§ **WHAT NEEDS TO BE DONE**: Print exactly those lines that run from the beginning of the data to the line bearing "(h & k & b & Hp", inclusive.

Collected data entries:
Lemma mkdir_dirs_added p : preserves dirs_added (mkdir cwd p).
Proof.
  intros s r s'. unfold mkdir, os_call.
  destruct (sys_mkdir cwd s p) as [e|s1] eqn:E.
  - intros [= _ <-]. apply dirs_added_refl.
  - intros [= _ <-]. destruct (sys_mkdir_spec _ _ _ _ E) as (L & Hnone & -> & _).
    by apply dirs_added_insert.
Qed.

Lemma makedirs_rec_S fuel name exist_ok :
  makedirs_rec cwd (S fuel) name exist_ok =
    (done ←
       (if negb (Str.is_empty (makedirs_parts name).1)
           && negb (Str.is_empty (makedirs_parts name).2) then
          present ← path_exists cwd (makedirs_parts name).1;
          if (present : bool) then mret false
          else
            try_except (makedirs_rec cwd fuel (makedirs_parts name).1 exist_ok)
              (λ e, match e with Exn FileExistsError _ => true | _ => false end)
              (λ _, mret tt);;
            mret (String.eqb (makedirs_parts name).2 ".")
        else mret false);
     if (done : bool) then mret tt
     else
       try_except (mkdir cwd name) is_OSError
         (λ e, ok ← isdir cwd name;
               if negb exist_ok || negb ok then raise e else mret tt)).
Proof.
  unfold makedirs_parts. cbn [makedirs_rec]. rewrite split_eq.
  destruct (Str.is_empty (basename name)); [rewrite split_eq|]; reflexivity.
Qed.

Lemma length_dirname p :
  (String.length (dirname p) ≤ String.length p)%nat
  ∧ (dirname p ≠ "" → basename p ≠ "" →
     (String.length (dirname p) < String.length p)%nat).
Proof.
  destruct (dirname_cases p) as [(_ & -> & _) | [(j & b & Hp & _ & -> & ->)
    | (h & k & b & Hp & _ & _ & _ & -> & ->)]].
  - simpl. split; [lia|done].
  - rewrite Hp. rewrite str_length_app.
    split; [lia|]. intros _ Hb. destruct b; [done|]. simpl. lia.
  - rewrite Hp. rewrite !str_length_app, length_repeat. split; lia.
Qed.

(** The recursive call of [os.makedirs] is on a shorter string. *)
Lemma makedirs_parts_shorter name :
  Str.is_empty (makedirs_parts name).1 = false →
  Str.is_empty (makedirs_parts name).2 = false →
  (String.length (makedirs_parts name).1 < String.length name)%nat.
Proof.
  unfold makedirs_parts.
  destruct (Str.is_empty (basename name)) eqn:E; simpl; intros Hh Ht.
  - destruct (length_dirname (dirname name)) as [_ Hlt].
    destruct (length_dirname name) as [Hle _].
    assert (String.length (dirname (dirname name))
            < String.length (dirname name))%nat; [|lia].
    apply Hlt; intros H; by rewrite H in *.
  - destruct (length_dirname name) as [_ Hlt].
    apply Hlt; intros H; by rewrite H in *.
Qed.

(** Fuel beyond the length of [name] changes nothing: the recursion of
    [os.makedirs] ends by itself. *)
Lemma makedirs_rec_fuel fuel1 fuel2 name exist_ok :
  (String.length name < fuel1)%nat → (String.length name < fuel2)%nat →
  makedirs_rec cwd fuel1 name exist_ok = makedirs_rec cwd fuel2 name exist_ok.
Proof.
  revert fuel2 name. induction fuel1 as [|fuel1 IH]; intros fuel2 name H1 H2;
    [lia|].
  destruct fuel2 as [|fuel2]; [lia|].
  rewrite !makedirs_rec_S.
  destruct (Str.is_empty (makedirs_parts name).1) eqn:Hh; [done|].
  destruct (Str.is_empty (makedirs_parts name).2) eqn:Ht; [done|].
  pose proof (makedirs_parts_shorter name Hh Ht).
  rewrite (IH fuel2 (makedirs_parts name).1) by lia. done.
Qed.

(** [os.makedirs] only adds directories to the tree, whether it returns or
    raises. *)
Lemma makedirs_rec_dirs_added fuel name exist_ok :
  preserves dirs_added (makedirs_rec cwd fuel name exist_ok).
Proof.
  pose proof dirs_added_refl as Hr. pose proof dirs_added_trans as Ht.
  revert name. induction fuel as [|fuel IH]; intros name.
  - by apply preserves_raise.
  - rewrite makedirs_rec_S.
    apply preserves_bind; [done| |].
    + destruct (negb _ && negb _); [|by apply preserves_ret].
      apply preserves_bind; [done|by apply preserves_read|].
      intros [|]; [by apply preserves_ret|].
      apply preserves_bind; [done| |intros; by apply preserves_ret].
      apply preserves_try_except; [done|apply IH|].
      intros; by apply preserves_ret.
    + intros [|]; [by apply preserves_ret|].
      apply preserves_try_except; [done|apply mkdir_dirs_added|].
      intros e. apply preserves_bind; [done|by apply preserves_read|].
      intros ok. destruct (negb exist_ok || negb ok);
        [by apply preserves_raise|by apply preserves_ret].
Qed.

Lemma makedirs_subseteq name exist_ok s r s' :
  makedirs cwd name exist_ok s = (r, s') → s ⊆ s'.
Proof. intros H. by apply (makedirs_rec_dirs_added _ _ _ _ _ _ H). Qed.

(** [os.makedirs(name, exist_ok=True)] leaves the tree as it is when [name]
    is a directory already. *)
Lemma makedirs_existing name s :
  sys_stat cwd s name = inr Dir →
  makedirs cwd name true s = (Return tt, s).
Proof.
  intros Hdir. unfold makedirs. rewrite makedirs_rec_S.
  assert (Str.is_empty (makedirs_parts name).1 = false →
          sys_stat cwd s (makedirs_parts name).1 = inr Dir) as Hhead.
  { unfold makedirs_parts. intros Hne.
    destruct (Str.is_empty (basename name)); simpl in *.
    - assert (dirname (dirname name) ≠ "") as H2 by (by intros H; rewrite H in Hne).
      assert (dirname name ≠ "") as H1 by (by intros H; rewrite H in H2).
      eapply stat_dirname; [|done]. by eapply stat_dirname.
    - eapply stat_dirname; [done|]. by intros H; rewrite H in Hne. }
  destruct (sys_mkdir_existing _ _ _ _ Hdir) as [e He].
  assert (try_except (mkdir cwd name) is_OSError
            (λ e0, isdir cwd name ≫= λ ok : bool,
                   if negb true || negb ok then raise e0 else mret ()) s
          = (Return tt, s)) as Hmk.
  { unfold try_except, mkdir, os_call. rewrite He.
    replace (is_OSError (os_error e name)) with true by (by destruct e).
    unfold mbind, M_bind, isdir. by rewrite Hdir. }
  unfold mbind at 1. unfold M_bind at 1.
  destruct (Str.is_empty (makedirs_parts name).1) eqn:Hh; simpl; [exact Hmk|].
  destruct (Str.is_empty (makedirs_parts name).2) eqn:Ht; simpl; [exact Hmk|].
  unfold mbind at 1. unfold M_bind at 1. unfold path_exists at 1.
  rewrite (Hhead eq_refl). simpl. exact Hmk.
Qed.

§ **RESPONSE FOR THIS EXERCISE**:
Lemma mkdir_dirs_added p : preserves dirs_added (mkdir cwd p).
Proof.
  intros s r s'. unfold mkdir, os_call.
  destruct (sys_mkdir cwd s p) as [e|s1] eqn:E.
  - intros [= _ <-]. apply dirs_added_refl.
  - intros [= _ <-]. destruct (sys_mkdir_spec _ _ _ _ E) as (L & Hnone & -> & _).
    by apply dirs_added_insert.
Qed.

Lemma makedirs_rec_S fuel name exist_ok :
  makedirs_rec cwd (S fuel) name exist_ok =
    (done ←
       (if negb (Str.is_empty (makedirs_parts name).1)
           && negb (Str.is_empty (makedirs_parts name).2) then
          present ← path_exists cwd (makedirs_parts name).1;
          if (present : bool) then mret false
          else
            try_except (makedirs_rec cwd fuel (makedirs_parts name).1 exist_ok)
              (λ e, match e with Exn FileExistsError _ => true | _ => false end)
              (λ _, mret tt);;
            mret (String.eqb (makedirs_parts name).2 ".")
        else mret false);
     if (done : bool) then mret tt
     else
       try_except (mkdir cwd name) is_OSError
         (λ e, ok ← isdir cwd name;
               if negb exist_ok || negb ok then raise e else mret tt)).
Proof.
  unfold makedirs_parts. cbn [makedirs_rec]. rewrite split_eq.
  destruct (Str.is_empty (basename name)); [rewrite split_eq|]; reflexivity.
Qed.

Lemma length_dirname p :
  (String.length (dirname p) ≤ String.length p)%nat
  ∧ (dirname p ≠ "" → basename p ≠ "" →
     (String.length (dirname p) < String.length p)%nat).
Proof.
  destruct (dirname_cases p) as [(_ & -> & _) | [(j & b & Hp & _ & -> & ->)
    | (h & k & b & Hp & _ & _ & _ & -> & ->)]].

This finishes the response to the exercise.